- **TASK STATEMENT**
Instruction for the entries that follow: retype exactly the lines from the line with "intros j (w0" to the line with "Hinv _ _ _ H2). lia.", both included, and omit all others.

- **Dataset records**
=== Section Start ===
Lemma resume_invariant this tasks w s s' :
  invariant this tasks s -> resume tasks w s = Some s' -> invariant this tasks s'.
Proof.
  intros Hinv Hstep.
  destruct (resume_cases _ _ _ _ Hstep)
    as (i & threw & settlement & results' & threw' & Hw & Hi & Hstored & Hs').
  pose proof (inv_claimed _ _ _ Hinv _ _ _ Hw) as Hclaimed.
  pose proof (inv_index _ _ _ Hinv) as Hindex.
  assert (awaits (workers s) i) as Hawaits by (exists w, threw; exact Hw).
  assert (forall w2 threw2, workers s !! w2 = Some (Awaiting i threw2) -> w2 = w) as Hsingle.
  { intros w2 threw2 Hw2. exact (inv_single _ _ _ Hinv _ _ _ _ _ Hw2 Hw). }
  assert (array_get results' i = stored settlement) as Hget.
  { destruct (stored settlement) as [slot|]; destruct Hstored as [-> ->].
    - apply array_get_set_eq.
    - apply (inv_untouched _ _ _ Hinv). now right. }
  assert (forall j, j <> i -> array_get results' j = array_get (results s) j) as Hother.
  { intros j Hj. destruct (stored settlement) as [slot|]; destruct Hstored as [-> ->].
    - now apply array_get_set_ne.
    - reflexivity. }
  assert (length results' <= index s) as Hlen.
  { pose proof (inv_length _ _ _ Hinv).
    destruct (stored settlement) as [slot|]; destruct Hstored as [-> ->].
    - rewrite length_array_set. lia.
    - assumption. }
  assert (threw' = true <-> threw = true \/ stored settlement = None) as Hthrew.
  { destruct (stored settlement) as [slot|]; destruct Hstored as [-> ->];
      intuition congruence. }
  clear Hstored Hstep.
  pose proof (busy_le (workers s)) as Hbusy.
  pose proof (inv_workers _ _ _ Hinv) as Hworkers.
  pose proof (inv_running _ _ _ Hinv) as Hrunning.
  pose proof (inv_active _ _ _ Hinv) as Hactive.
  pose proof (inv_peak _ _ _ Hinv) as Hpeak.
  pose proof (inv_starts _ _ _ Hinv) as Hstarts.
  destruct (decide (length tasks <= index s)) as [Hdone | Hmore]; subst s'.
  - (* no task is left: the worker completes *)
    pose proof (busy_insert _ _ _ (Done threw') Hw) as Hbusy'. simpl in Hbusy'.
    assert (forall j, awaits (<[w := Done threw']> (workers s)) j
                      <-> awaits (workers s) j /\ j <> i) as Hawaits'.
    { intros j. rewrite (awaits_insert _ _ _ _ _ _ Hw Hsingle).
      split; [intros [H | (t & H)]; [exact H | discriminate] | now left]. }
    constructor; cbn [results index this_running workers events].
    + exact Hindex.
    + now rewrite length_insert.
    + intros w0 i0 threw0 H0. lookup_insert_cases H0 w0 w Hw; [discriminate|].
      exact (inv_claimed _ _ _ Hinv _ _ _ H0).
    + intros w1 w2 i0 threw1 threw2 H1 H2.
      lookup_insert_cases H1 w1 w Hw; [discriminate|].
      lookup_insert_cases H2 w2 w Hw; [discriminate|].
      exact (inv_single _ _ _ Hinv _ _ _ _ _ H1 H2).
    + intros j Hj Hnot. destruct (decide (j = i)) as [-> | Hne].
      * now rewrite Hget, Hi.
      * rewrite Hother by exact Hne. apply (inv_handled _ _ _ Hinv); [exact Hj|].
        intros Hj'. apply Hnot, Hawaits'. now split.
    + intros j Hj. assert (j <> i) as Hne.
      { destruct Hj as [Hj | Hj]; [lia | apply Hawaits' in Hj; tauto]. }
      rewrite Hother by exact Hne. apply (inv_untouched _ _ _ Hinv).
      destruct Hj as [Hj | Hj]; [now left | right; apply Hawaits' in Hj; tauto].
    + exact Hlen.
    + lia.
    + rewrite active_app, active_single. simpl. lia.
    + rewrite peak_snoc, active_app, active_single. simpl. lia.
    + rewrite starts_app. change (starts [Finish i]) with (@nil nat). now rewrite app_nil_r.
    + intros _ _ _. exact Hdone.
    + rewrite (flagged_insert _ _ _ (Done threw') Hw). simpl.
      rewrite Hthrew.
      pose proof (flagged_split _ _ _ Hw) as Hsplit. simpl in Hsplit.
      pose proof (inv_flagged _ _ _ Hinv) as Hflagged.
      unfold poisoned in *. cbn [results index this_running workers events]. split.
      * intros [[Hold | Hnew] | Hrest].
        -- assert (flagged (workers s)) as Hf by (apply Hsplit; now left).
           apply Hflagged in Hf as (j & st & Hj & Hnot & Hst & Hnone).
           exists j, st. repeat split; try assumption.
           intros Hj'. apply Hawaits' in Hj'. tauto.
        -- exists i, settlement. repeat split; try assumption.
           intros Hi'. apply Hawaits' in Hi'. tauto.
        -- assert (flagged (workers s)) as Hf by (apply Hsplit; now right).
           apply Hflagged in Hf as (j & st & Hj & Hnot & Hst & Hnone).
           exists j, st. repeat split; try assumption.
           intros Hj'. apply Hawaits' in Hj'. tauto.
      * intros (j & st & Hj & Hnot & Hst & Hnone).
        destruct (decide (j = i)) as [-> | Hne].
        -- left. right. congruence.
        -- assert (flagged (workers s)) as Hf.
           { apply Hflagged. exists j, st. repeat split; try assumption.
             intros Hj'. apply Hnot, Hawaits'. now split. }
           apply Hsplit in Hf. tauto.
  - (* the worker claims the next task *)
    pose proof (busy_insert _ _ _ (Awaiting (index s) threw') Hw) as Hbusy'. simpl in Hbusy'.
    assert (forall j, awaits (<[w := Awaiting (index s) threw']> (workers s)) j
                      <-> (awaits (workers s) j /\ j <> i) \/ j = index s) as Hawaits'.
    { intros j. rewrite (awaits_insert _ _ _ _ _ _ Hw Hsingle).
      split; (intros [H | H]; [now left | right]).
      - destruct H as (t & H). congruence.
      - subst j. now exists threw'. }
    assert (forall j, awaits (workers s) j -> j < index s) as Hbelow.
    { intros j (w0 & t0 & H0). exact (inv_claimed _ _ _ Hinv _ _ _ H0). }
    constructor; cbn [results index this_running workers events].
    + lia.
    + now rewrite length_insert.
    + intros w0 i0 threw0 H0. lookup_insert_cases H0 w0 w Hw.
      * injection H0 as <- _. lia.
      * pose proof (inv_claimed _ _ _ Hinv _ _ _ H0). lia.
    + intros w1 w2 i0 threw1 threw2 H1 H2.
      lookup_insert_cases H1 w1 w Hw; lookup_insert_cases H2 w2 w Hw.
      * reflexivity.
      * injection H1 as <- _. pose proof (inv_claimed _ _ _ Hinv _ _ _ H2). lia.
      * injection H2 as <- _. pose proof (inv_claimed _ _ _ Hinv _ _ _ H1). lia.
      * exact (inv_single _ _ _ Hinv _ _ _ _ _ H1 H2).
    + intros j Hj Hnot.
      assert (j <> index s) as Hne' by (intros ->; apply Hnot, Hawaits'; now right).
      destruct (decide (j = i)) as [-> | Hne].
      * now rewrite Hget, Hi.
      * rewrite Hother by exact Hne. apply (inv_handled _ _ _ Hinv); [lia|].
        intros Hj'. apply Hnot, Hawaits'. left. now split.
    + intros j Hj. assert (j <> i) as Hne.
      { destruct Hj as [Hj | Hj]; [lia | apply Hawaits' in Hj; destruct Hj; [tauto | lia]]. }
      rewrite Hother by exact Hne. apply (inv_untouched _ _ _ Hinv).
      destruct Hj as [Hj | Hj]; [left; lia|].
      apply Hawaits' in Hj. destruct Hj as [[Hj _] | ->]; [now right | now left].
    + lia.
    + lia.
    + rewrite !active_app, !active_single. simpl. lia.
    + rewrite peak_snoc, !active_app, peak_snoc, active_app, !active_single. simpl. lia.
    + rewrite !starts_app, Hstarts. change (starts [Finish i]) with (@nil nat).
      change (starts [Start (index s)]) with [index s]. now rewrite app_nil_r, seq_S.
    + intros w0 threw0 H0. lookup_insert_cases H0 w0 w Hw; [discriminate|].
      pose proof (inv_done _ _ _ Hinv _ _ H0). lia.
    + rewrite (flagged_insert _ _ _ (Awaiting (index s) threw') Hw). simpl.
      rewrite Hthrew.
      pose proof (flagged_split _ _ _ Hw) as Hsplit. simpl in Hsplit.
      pose proof (inv_flagged _ _ _ Hinv) as Hflagged.
      unfold poisoned in *. cbn [results index this_running workers events]. split.
      * intros [[Hold | Hnew] | Hrest].
        -- assert (flagged (workers s)) as Hf by (apply Hsplit; now left).
           apply Hflagged in Hf as (j & st & Hj & Hnot & Hst & Hnone).
           exists j, st. repeat split; try assumption; [lia|].
           intros Hj'. apply Hawaits' in Hj'. destruct Hj'; [tauto | lia].
        -- exists i, settlement. repeat split; try assumption; [lia|].
           intros Hi'. apply Hawaits' in Hi'. destruct Hi'; [tauto | lia].
        -- assert (flagged (workers s)) as Hf by (apply Hsplit; now right).
           apply Hflagged in Hf as (j & st & Hj & Hnot & Hst & Hnone).
           exists j, st. repeat split; try assumption; [lia|].
           intros Hj'. apply Hawaits' in Hj'. destruct Hj'; [tauto | lia].
      * intros (j & st & Hj & Hnot & Hst & Hnone).
        assert (j <> index s) as Hne' by (intros ->; apply Hnot, Hawaits'; now right).
        destruct (decide (j = i)) as [-> | Hne].
        -- left. right. congruence.
        -- assert (flagged (workers s)) as Hf.
           { apply Hflagged. exists j, st. repeat split; try assumption; [lia|].
             intros Hj'. apply Hnot, Hawaits'. left. now split. }
           apply Hsplit in Hf. tauto.
Qed.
=== Section End ===
- **ANSWER BOX**
    { intros j (w0 & t0 & H0). exact (inv_claimed _ _ _ Hinv _ _ _ H0). }
    constructor; cbn [results index this_running workers events].
    + lia.
    + now rewrite length_insert.
    + intros w0 i0 threw0 H0. lookup_insert_cases H0 w0 w Hw.
      * injection H0 as <- _. lia.
      * pose proof (inv_claimed _ _ _ Hinv _ _ _ H0). lia.
    + intros w1 w2 i0 threw1 threw2 H1 H2.
      lookup_insert_cases H1 w1 w Hw; lookup_insert_cases H2 w2 w Hw.
      * reflexivity.
      * injection H1 as <- _. pose proof (inv_claimed _ _ _ Hinv _ _ _ H2). lia.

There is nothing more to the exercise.